Die vergessene Power-Pflanze: Brunnenkresse ist ein Superfood aus dem Bach

Brunnenkresse: Ein Superfood aus dem Wasser, das du nicht verpassen solltest

Brunnenkresse, oft auch als Wasserkresse bezeichnet, ist eine der ältesten bekannten Gemüsesorten und gilt als echtes Superfood. Sie ist nicht nur lecker und würzig, sondern steckt auch voller gesundheitlicher Vorteile. Doch woher kommt diese einzigartige Pflanze und warum ist sie so gesund?

 

Wo man Brunnenkresse findet

 

Brunnenkresse liebt die Kühle und Feuchtigkeit. In der Natur findet man sie daher meist an klaren, fließenden Gewässern wie Bächen und Quellen, wo sie in flachem Wasser mit leichter Strömung wächst. Die Pflanze bevorzugt schattige bis halbschattige Standorte und reagiert sehr empfindlich auf Verunreinigungen. Aus diesem Grund ist sie in der Wildnis ein Indikator für sauberes Wasser.

Die Wildernte von Brunnenkresse ist nur dort ratsam, wo die Gewässer nachweislich unbelastet sind. Wer auf Nummer sicher gehen möchte, kann die Pflanze auch im eigenen Garten in feuchten Beeten, am Teichrand oder in einem Wasserkübel anbauen. Die Hauptsaison für die Ernte in der Natur liegt in den Monaten März bis Mai.

 

Darum ist Brunnenkresse so gesund

 

Die Brunnenkresse hat sich den Ruf als "gesündestes Gemüse der Welt" verdient. Eine Studie der William Paterson University hat 47 Obst- und Gemüsesorten auf ihre Nährstoffdichte untersucht und die Brunnenkresse mit 100 Punkten auf Platz eins gesetzt.

Hier sind die Hauptgründe für ihren Superfood-Status:

Reich an Vitaminen: Brunnenkresse ist eine wahre Vitaminbombe.

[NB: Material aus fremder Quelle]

(** ** Rotating registers *)

(** The numbers of the registers named first, second, ... in round [t], and the
    array that holds the values [v] under these names. *)
Definition names (n t : nat) : list nat := map (fun j => (j + (n - 1) * t) mod n)%nat (seq 0 n).
Definition rotated (n t : nat) (v : list Z) : list Z := map (fun p => v !!! ((p + t) mod n)%nat) (seq 0 n).

Lemma names_mod n t : (0 < n)%nat -> names n t = names n (t mod n).
Proof.
  intros Hn; unfold names; apply map_ext; intros j.
  rewrite <- (Nat.Div0.add_mod_idemp_r j ((n - 1) * (t mod n))), Nat.Div0.mul_mod_idemp_r, Nat.Div0.add_mod_idemp_r; done.
Qed.

Lemma rotated_mod n t v : (0 < n)%nat -> rotated n t v = rotated n (t mod n) v.
Proof. intros Hn; unfold rotated; apply map_ext; intros p; by rewrite Nat.Div0.add_mod_idemp_r. Qed.

Lemma rotated_mod_S n t v : (0 < n)%nat -> rotated n (t + 1) v = rotated n (t mod n + 1) v.
Proof. intros Hn; rewrite (rotated_mod n (t + 1)), (rotated_mod n (t mod n + 1)) by done; by rewrite Nat.Div0.add_mod_idemp_l. Qed.

(** ** A schedule in 16 words *)

Section Ring.
Context (W : nat -> Z) (lim : nat).

(** Before round [t] the array holds the last 16 words of the schedule; words
    from [lim] on are not stored. *)
Definition ring (t : nat) (w : list Z) : Prop :=
  length w = 16%nat /\ forall u, (t - 16 <= u < t)%nat -> (u < lim)%nat -> w !!! (u mod 16)%nat = W u.

Lemma ring_start w : length w = 16%nat -> ring 0 w.
Proof. intros Hl; split; [done|intros; lia]. Qed.

Lemma ring_store t w : ring t w -> ring (t + 1) (<[(t mod 16)%nat := W t]> w).
Proof.
  intros [Hl Hw]; split; [by rewrite length_insert|]; intros u Hu Hu2.
  pose proof (Nat.mod_upper_bound t 16 ltac:(lia)); destruct (Nat.eq_dec u t) as [->|Hne].
  - apply list_lookup_total_insert_eq; lia.
  - assert (Hd : (t mod 16 <> u mod 16)%nat).
    { pose proof (Nat.div_mod t 16 ltac:(lia)); pose proof (Nat.div_mod u 16 ltac:(lia)); lia. }
    rewrite list_lookup_total_insert_ne by done; apply Hw; lia.
Qed.

Lemma ring_skip t w : (lim <= t)%nat -> ring t w -> ring (t + 1) w.
Proof. intros Ht [Hl Hw]; split; [done|]; intros u Hu Hu2; apply Hw; lia. Qed.

Lemma ring_load t w d : (16 <= t)%nat -> (1 <= d <= 16)%nat -> (t - d < lim)%nat -> ring t w ->
  w !!! ((t + (16 - d)) mod 16)%nat = W (t - d)%nat.
Proof.
  intros Ht Hd Hlim [Hl Hw]; rewrite <- Hw by lia; f_equal.
  replace (t + (16 - d))%nat with (t - d + 1 * 16)%nat by lia; apply Nat.Div0.mod_add.
Qed.

End Ring.

(** ** Tables of lines *)

Lemma zip_with_seq {A B} `{Inhabited A} (f : nat -> A -> B) (l : list A) n : length l = n ->
  zip_with f (seq 0 n) l = map (fun t => f t (l !!! t)) (seq 0 n).
Proof.
  intros Hl; apply list_eq_same_length with (n := n); rewrite ?length_map, ?length_zip_with, ?length_seq; [done|lia|].
  intros i x y Hi Hx Hy; apply lookup_zip_with_Some in Hx as (t & k & -> & Ht & Hk); apply list_lookup_fmap_Some in Hy as (t' & -> & Ht').
  rewrite Ht in Ht'; injection Ht' as <-; apply lookup_seq in Ht as [-> _].
  by rewrite (list_lookup_total_correct _ _ _ Hk).
Qed.

Lemma fold_left_map_seq {A S} (f : S -> A -> S) (g : nat -> A) n s :
  fold_left f (map g (seq 0 n)) s = for_range 0 n (fun t s => f s (g t)) s.
Proof. unfold for_range; rewrite Nat.sub_0_r; by apply fold_left_map_ext. Qed.

(** ** What the code promises *)

Definition line_at (P : Fips180.params) (t : nat) (k : Z) : line :=
  Line (names 8 t) k
    (if (t <? 16)%nat then W_read t (t * P.(Fips180.word_bytes))
     else if (t <? P.(Fips180.rounds) - 2)%nat then W_add (t mod 16) ((t + 14) mod 16) ((t + 9) mod 16) ((t + 1) mod 16)
     else W_use (t mod 16) ((t + 14) mod 16) ((t + 9) mod 16) ((t + 1) mod 16)).

Class Sha2Laws (C : Sha2Code) (P : Fips180.params) : Prop := {
  sha_law_bytes : sha_wbytes = P.(Fips180.word_bytes);
  sha_law_uw x : uw x = wrap (Fips180.wbits P) x;
  sha_law_Ch x y z : sha_Ch x y z = Fips180.Ch x y z;
  sha_law_Maj x y z : sha_Maj x y z = Fips180.Maj x y z;
  sha_law_Sigma0 x : sha_Sigma0 x = Fips180.Sum P P.(Fips180.S0) x;
  sha_law_Sigma1 x : sha_Sigma1 x = Fips180.Sum P P.(Fips180.S1) x;
  sha_law_sigma0 x : sha_sigma0 x = Fips180.sigma P P.(Fips180.s0) x;
  sha_law_sigma1 x : sha_sigma1 x = Fips180.sigma P P.(Fips180.s1) x;
  sha_law_IV : sha_IV = Fips180.H0 P;
  sha_law_rounds : (18 <= P.(Fips180.rounds))%nat;
  sha_law_R8 : (P.(Fips180.rounds) mod 8 = 0)%nat;
  sha_law_K : length (Fips180.K P) = P.(Fips180.rounds);
  sha_law_lines : sha_lines = zip_with (line_at P) (seq 0 P.(Fips180.rounds)) (Fips180.K P)
}.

Sie enthält mehr Vitamin C als Orangen und übertrifft sogar Spinat in Sachen Nährstoffdichte. Auch die Vitamine A und K sind in großen Mengen enthalten. Vitamin K spielt eine wichtige Rolle bei der Blutgerinnung und der Knochengesundheit, während Vitamin A gut für die Augen und die Haut ist.

Voller Mineralstoffe: Die Pflanze ist eine ausgezeichnete Quelle für essenzielle Mineralien wie Kalzium, das wichtig für Knochen und Zähne ist, sowie Eisen, das die Blutbildung unterstützt und Müdigkeit vorbeugt. Sie enthält auch Kalium und Magnesium.

Die Kraft der Senföle: Ihr typischer scharfer Geschmack stammt von sogenannten Senfölen (Senfölglykoside). Diese sekundären Pflanzenstoffe haben eine antibakterielle und entzündungshemmende Wirkung. Sie können helfen, Atemwege zu reinigen, das Immunsystem zu stärken und die Verdauung anzuregen. In der Naturheilkunde wird Brunnenkresse traditionell zur Entgiftung und Blutreinigung eingesetzt.

Antioxidantien: Die in Brunnenkresse enthaltenen Antioxidantien schützen die Körperzellen vor freien Radikalen und können somit das Risiko für verschiedene Krankheiten senken.

Brunnenkresse wird am besten roh genossen, zum Beispiel in Salaten, Smoothies oder als Gewürz für Suppen und Pesto. So bleiben die wertvollen Inhaltsstoffe am besten erhalten.